Coming at the problem in a different direction; the kernel has options to limit 
how much data is in flight to any given device, but the Fedora system doesn't 
set these. See

https://www.kernel.org/doc/Documentation/ABI/testing/sysfs-class-bdi

for documentation. As per the experiment documented below, if we set per-
device BDI options "sensibly" based on the device's performance, we'd be able 
to reduce the window of surprise for users, without forcing all writes to be 
unbuffered via the "sync" option; instead, we could reduce the buffer to under a 
second for removable devices, and thus ensure that the user isn't surprised by 
massive data loss when they remove a device.

As a nice side-effect, these changes would also speed up unmount operations 
from a GUI, since it limits the amount of dirty data to be written back before 
the unmount completes.

The experiment follows:

First, there's global settings:

[sfarnsworth@ USB]$ sysctl vm | grep dirty
sysctl: permission denied on key 'vm.mmap_rnd_bits'
sysctl: permission denied on key 'vm.mmap_rnd_compat_bits'
vm.dirty_background_bytes = 0
vm.dirty_background_ratio = 10
vm.dirty_bytes = 0
vm.dirty_expire_centisecs = 3000
vm.dirty_ratio = 20
vm.dirty_writeback_centisecs = 1500
vm.dirtytime_expire_seconds = 43200
sysctl: permission denied on key 'vm.stat_refresh'

This tells me that on my system, we use up to 10% of my total RAM (64 GiB) as 
buffering for writes without even accessing the device, and up to 20% as 
buffering before the kernel will force a process to wait while it writes data 
out to the device.

I just plugged a 4 GiB USB 2.0 stick into my machine, and I get the following 
values:

[sfarnsworth@ /sys/class/bdi/8:0]$ grep . *
max_bytes:7245996032
max_ratio:100
max_ratio_fine:1000000
min_bytes:0
min_ratio:0
min_ratio_fine:0
grep: power: Is a directory
read_ahead_kb:128
stable_pages_required:0
strict_limit:0

This tells the kernel that it can buffer up to 7 GiB of data (max_bytes), and 
it doesn't need to consider the per-device limit until it's exhausted a global 
dirty limit (strict_limit). The default kernel settings allow you to complete 
your write immediately if you've used not more than 10% of the total buffer.

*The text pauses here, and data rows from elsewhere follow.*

(** C9, as amended. For a known user with at least one rating and a
    non-empty candidate set, the returned entries carry the predicted
    scores of their items and are ordered by that score, descending.  The
    relative order of entries with equal scores is the one the default
    [argsort] happens to produce. *)
Theorem recommend_descending df titles (uid : Z) (u : nat) (top_k : Z) :
  let m := ItemItemCFModel_init df titles in
  known_rated_user m uid u → candidate_indices (scores_of m u) ≠ [] →
  ∀ p q ep eq, p < q →
    recommend m uid top_k !! p = Some ep → recommend m uid top_k !! q = Some eq →
    (rec_score eq <= rec_score ep)%Q ∧
    ∃ jp jq, item_to_idx m !! rec_item_id ep = Some jp ∧
             item_to_idx m !! rec_item_id eq = Some jq ∧
             rec_score ep = key_at (scores_of m u) jp ∧
             rec_score eq = key_at (scores_of m u) jq.
Proof.
  intros m Hknown Hcand p q ep eq Hpq Hp Hq.
  destruct (ranked_entry df titles uid u top_k ep Hknown Hcand)
    as (jp & _ & _ & _ & Hjp & Hsp); [by eapply list_elem_of_lookup_2|].
  destruct (ranked_entry df titles uid u top_k eq Hknown Hcand)
    as (jq & _ & _ & _ & Hjq & Hsq); [by eapply list_elem_of_lookup_2|].
  split; [|by exists jp, jq].
  rewrite (recommend_ranked m uid u top_k Hknown Hcand) in Hp, Hq.
  apply list_lookup_fmap_Some in Hp as (a & -> & Ha).
  apply list_lookup_fmap_Some in Hq as (b & -> & Hb).
  unfold top_indices in Ha, Hb.
  destruct (py_slice_to_prefix top_k (ranked_candidates (scores_of m u))) as [n Hn].
  rewrite Hn in Ha, Hb.
  apply lookup_take_Some in Ha as [Ha _]. apply lookup_take_Some in Hb as [Hb _].
  simpl. by apply (ranked_descending argsort_law _ p q).
Qed.
End WithArgsort.
End RecommendClaims.

(** ** Counterexamples and instances on sample tables *)

Lemma store20_user1_known :
  known_rated_user (@ItemItemCFModel_init env store20 ∅) 1 0.
Proof. split; [by_computation|]. exists 0. by_computation. Qed.

(** C6, the statement for every query fails: in [store20] user 1 has
    rated the only item, no item has a positive predicted score, and
    [recommend] falls back to the popularity list, which consists of item
    1, an item the user has rated. *)
Lemma fallback_returns_rated_item : ¬ @never_returns_rated env store20 ∅ 1 0 5.
Proof.
  intros Hclaim.
  apply (Hclaim store20_user1_known (untitled 1 (100 # 20))).
  - replace (@recommend env (@ItemItemCFModel_init env store20 ∅) 1 5)
      with [untitled 1 (100 # 20)] by by_computation.
    apply list_elem_of_singleton. done.
  - exists 0. split; by_computation.
Qed.

(** C8, the statement for every query fails: in [store20] the candidate
    set of user 1 is empty, fewer than [top_k = 5], yet [recommend] returns
    one popularity entry rather than the empty list. *)
Lemma fallback_pads_empty_candidates : ¬ @returns_only_candidates env store20 ∅ 1 0 5.
Proof.
  intros Hclaim.
  assert (Hperm := Hclaim store20_user1_known ltac:(by_computation)).
  apply Permutation_length in Hperm. vm_compute in Hperm. discriminate.
Qed.

Lemma store21_user21_known :
  known_rated_user (@ItemItemCFModel_init env store21 ∅) 21 20.
Proof. split; [by_computation|]. exists 1. by_computation. Qed.

Lemma zero_store_user21_known :
  known_rated_user (@ItemItemCFModel_init env zero_store ∅) 21 20.
Proof. split; [by_computation|]. exists 1. by_computation. Qed.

If I tell dd to write a gigabyte to the device with the dsync flag set to 
ensure that it writes data to the device before returning (although not 
metadata), I can see that the kernel is permitted to buffer a huge amount of 
data in terms of time taken to write everything out:

[sfarnsworth@ USB]$ dd if=/dev/zero of=test bs=$((1024 * 1024)) count=1024 
oflag=dsync
1024+0 records in
1024+0 records out
1073741824 bytes (1.1 GB, 1.0 GiB) copied, 174.692 s, 6.1 MB/s

I change the mount options to remove "flush", since this is a FAT32 stick, and 
the "flush" option causes the kernel to block on file close until the data is 
fully written:

[sfarnsworth@USB]$ dd if=/dev/zero bs=$((1024 * 1024)) count=1024 of=test
1024+0 records in
1024+0 records out
1073741824 bytes (1.1 GB, 1.0 GiB) copied, 0.664286 s, 1.6 GB/s

This means we've buffered (quite happily) 3 minutes worth of writeback, which 
I'd have to wait for before removing the stick - but dd has already exited, so 
it's not "obvious" to me that I need to wait a long time.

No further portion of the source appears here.